* Given information:
=== Section Start ===

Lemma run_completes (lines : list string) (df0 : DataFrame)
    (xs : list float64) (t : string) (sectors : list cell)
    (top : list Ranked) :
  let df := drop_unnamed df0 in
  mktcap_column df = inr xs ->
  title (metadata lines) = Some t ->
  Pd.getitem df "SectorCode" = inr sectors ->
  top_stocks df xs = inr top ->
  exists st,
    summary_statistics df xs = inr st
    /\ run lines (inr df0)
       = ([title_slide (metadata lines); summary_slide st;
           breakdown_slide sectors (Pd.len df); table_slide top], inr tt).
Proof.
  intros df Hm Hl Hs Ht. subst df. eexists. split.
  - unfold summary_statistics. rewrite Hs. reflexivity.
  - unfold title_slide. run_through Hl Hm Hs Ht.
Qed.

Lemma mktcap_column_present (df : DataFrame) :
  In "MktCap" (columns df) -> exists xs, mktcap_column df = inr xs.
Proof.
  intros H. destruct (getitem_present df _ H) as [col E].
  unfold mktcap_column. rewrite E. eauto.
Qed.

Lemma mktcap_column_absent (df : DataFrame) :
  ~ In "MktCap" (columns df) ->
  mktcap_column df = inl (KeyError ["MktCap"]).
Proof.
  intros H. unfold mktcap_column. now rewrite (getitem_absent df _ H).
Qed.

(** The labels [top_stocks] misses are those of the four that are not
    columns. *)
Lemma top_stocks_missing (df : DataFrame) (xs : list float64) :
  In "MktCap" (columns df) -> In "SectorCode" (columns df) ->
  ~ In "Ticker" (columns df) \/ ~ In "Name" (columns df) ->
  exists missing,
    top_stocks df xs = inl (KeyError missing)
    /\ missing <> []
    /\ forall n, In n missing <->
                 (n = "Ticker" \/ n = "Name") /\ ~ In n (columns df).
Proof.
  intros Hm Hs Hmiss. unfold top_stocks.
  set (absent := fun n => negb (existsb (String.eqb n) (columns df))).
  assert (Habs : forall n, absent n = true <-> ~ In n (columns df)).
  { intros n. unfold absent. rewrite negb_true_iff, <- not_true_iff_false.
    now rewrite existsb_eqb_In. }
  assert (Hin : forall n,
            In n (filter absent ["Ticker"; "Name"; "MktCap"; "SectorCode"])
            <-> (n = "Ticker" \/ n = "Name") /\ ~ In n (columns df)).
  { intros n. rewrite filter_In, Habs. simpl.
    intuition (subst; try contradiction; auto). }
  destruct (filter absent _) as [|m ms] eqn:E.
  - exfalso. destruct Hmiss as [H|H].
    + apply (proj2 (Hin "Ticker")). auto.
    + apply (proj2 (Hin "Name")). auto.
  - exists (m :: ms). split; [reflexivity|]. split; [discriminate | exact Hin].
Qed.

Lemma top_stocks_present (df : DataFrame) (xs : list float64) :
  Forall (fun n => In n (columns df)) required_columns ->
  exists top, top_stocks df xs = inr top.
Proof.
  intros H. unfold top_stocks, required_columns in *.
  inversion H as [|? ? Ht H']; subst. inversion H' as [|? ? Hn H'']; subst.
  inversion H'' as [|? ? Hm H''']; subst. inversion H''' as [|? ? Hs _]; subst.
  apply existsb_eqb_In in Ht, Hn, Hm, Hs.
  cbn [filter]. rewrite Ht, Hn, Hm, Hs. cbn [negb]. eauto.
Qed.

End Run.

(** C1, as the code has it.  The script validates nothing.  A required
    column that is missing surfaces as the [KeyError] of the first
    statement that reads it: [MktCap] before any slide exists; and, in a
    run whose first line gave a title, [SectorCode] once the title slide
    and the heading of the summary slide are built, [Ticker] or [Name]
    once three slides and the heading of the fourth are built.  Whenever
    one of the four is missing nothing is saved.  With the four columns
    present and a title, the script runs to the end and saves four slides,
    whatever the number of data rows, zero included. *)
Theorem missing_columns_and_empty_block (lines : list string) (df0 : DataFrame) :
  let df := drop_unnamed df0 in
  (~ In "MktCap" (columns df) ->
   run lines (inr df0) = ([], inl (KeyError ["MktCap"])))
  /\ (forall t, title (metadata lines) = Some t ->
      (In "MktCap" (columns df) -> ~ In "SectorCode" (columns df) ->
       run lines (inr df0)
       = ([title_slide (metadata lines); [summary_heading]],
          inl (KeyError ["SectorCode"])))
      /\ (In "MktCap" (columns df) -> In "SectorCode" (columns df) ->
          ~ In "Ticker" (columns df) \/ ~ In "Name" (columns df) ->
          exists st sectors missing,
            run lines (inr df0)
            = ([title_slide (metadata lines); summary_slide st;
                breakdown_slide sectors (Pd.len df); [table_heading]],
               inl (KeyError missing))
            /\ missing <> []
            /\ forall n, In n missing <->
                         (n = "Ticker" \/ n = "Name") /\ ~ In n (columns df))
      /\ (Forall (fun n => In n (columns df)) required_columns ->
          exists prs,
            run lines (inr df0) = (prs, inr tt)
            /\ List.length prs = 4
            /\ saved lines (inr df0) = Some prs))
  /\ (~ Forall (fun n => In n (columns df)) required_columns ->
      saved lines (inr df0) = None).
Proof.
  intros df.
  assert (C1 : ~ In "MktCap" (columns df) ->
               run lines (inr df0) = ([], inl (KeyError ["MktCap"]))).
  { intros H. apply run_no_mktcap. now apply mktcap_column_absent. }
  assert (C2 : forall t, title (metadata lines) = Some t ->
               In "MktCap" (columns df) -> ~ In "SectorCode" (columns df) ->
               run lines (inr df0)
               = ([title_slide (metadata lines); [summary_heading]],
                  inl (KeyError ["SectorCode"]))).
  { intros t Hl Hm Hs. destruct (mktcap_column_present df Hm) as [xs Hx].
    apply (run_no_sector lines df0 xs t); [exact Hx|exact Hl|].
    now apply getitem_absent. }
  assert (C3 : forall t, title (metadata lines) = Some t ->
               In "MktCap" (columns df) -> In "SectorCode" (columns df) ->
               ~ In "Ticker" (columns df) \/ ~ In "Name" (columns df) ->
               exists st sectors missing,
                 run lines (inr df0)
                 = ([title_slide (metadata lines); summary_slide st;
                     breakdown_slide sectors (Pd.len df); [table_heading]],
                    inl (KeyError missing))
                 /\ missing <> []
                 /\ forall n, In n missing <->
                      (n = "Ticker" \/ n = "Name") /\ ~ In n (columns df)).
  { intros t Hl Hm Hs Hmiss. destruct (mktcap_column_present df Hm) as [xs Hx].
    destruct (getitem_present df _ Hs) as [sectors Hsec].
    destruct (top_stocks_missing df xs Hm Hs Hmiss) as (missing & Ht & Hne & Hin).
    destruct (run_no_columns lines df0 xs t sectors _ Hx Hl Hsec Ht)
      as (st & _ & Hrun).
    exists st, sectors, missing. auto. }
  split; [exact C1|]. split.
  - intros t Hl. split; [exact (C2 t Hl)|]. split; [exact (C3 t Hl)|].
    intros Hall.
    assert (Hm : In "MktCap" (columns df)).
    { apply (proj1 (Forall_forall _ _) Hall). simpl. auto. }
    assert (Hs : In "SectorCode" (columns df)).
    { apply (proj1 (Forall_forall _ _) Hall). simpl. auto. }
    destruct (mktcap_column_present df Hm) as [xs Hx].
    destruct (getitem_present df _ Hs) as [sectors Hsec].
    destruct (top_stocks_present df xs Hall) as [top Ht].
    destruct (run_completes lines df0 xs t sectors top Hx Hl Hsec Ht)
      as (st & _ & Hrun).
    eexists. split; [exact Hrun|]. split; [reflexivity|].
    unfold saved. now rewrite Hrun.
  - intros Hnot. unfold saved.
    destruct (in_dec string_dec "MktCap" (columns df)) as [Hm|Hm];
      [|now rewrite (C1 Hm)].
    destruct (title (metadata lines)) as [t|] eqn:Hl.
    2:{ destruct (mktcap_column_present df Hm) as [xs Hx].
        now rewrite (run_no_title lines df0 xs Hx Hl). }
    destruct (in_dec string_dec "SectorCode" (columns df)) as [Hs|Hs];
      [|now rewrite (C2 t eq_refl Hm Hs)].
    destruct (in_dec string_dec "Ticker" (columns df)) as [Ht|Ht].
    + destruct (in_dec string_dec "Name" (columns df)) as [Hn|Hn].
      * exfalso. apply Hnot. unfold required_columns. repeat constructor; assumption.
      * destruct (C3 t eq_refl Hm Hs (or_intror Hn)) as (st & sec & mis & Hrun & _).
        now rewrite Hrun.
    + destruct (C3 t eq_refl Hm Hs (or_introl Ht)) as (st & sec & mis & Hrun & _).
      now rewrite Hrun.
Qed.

=== Section End ===

* What the exercise asks:
Give an exact copy of the lines above from the line with "List.length prs = 4" up to and including the line with "Hmiss. destruct (mktcap_column_present df Hm) as [xs Hx].", and leave everything else out.

* Solved problem:
            /\ List.length prs = 4
            /\ saved lines (inr df0) = Some prs))
  /\ (~ Forall (fun n => In n (columns df)) required_columns ->
      saved lines (inr df0) = None).
Proof.
  intros df.
  assert (C1 : ~ In "MktCap" (columns df) ->
               run lines (inr df0) = ([], inl (KeyError ["MktCap"]))).
  { intros H. apply run_no_mktcap. now apply mktcap_column_absent. }
  assert (C2 : forall t, title (metadata lines) = Some t ->
               In "MktCap" (columns df) -> ~ In "SectorCode" (columns df) ->
               run lines (inr df0)
               = ([title_slide (metadata lines); [summary_heading]],
                  inl (KeyError ["SectorCode"]))).
  { intros t Hl Hm Hs. destruct (mktcap_column_present df Hm) as [xs Hx].
    apply (run_no_sector lines df0 xs t); [exact Hx|exact Hl|].
    now apply getitem_absent. }
  assert (C3 : forall t, title (metadata lines) = Some t ->
               In "MktCap" (columns df) -> In "SectorCode" (columns df) ->
               ~ In "Ticker" (columns df) \/ ~ In "Name" (columns df) ->
               exists st sectors missing,
                 run lines (inr df0)
                 = ([title_slide (metadata lines); summary_slide st;
                     breakdown_slide sectors (Pd.len df); [table_heading]],
                    inl (KeyError missing))
                 /\ missing <> []
                 /\ forall n, In n missing <->
                      (n = "Ticker" \/ n = "Name") /\ ~ In n (columns df)).
  { intros t Hl Hm Hs Hmiss. destruct (mktcap_column_present df Hm) as [xs Hx].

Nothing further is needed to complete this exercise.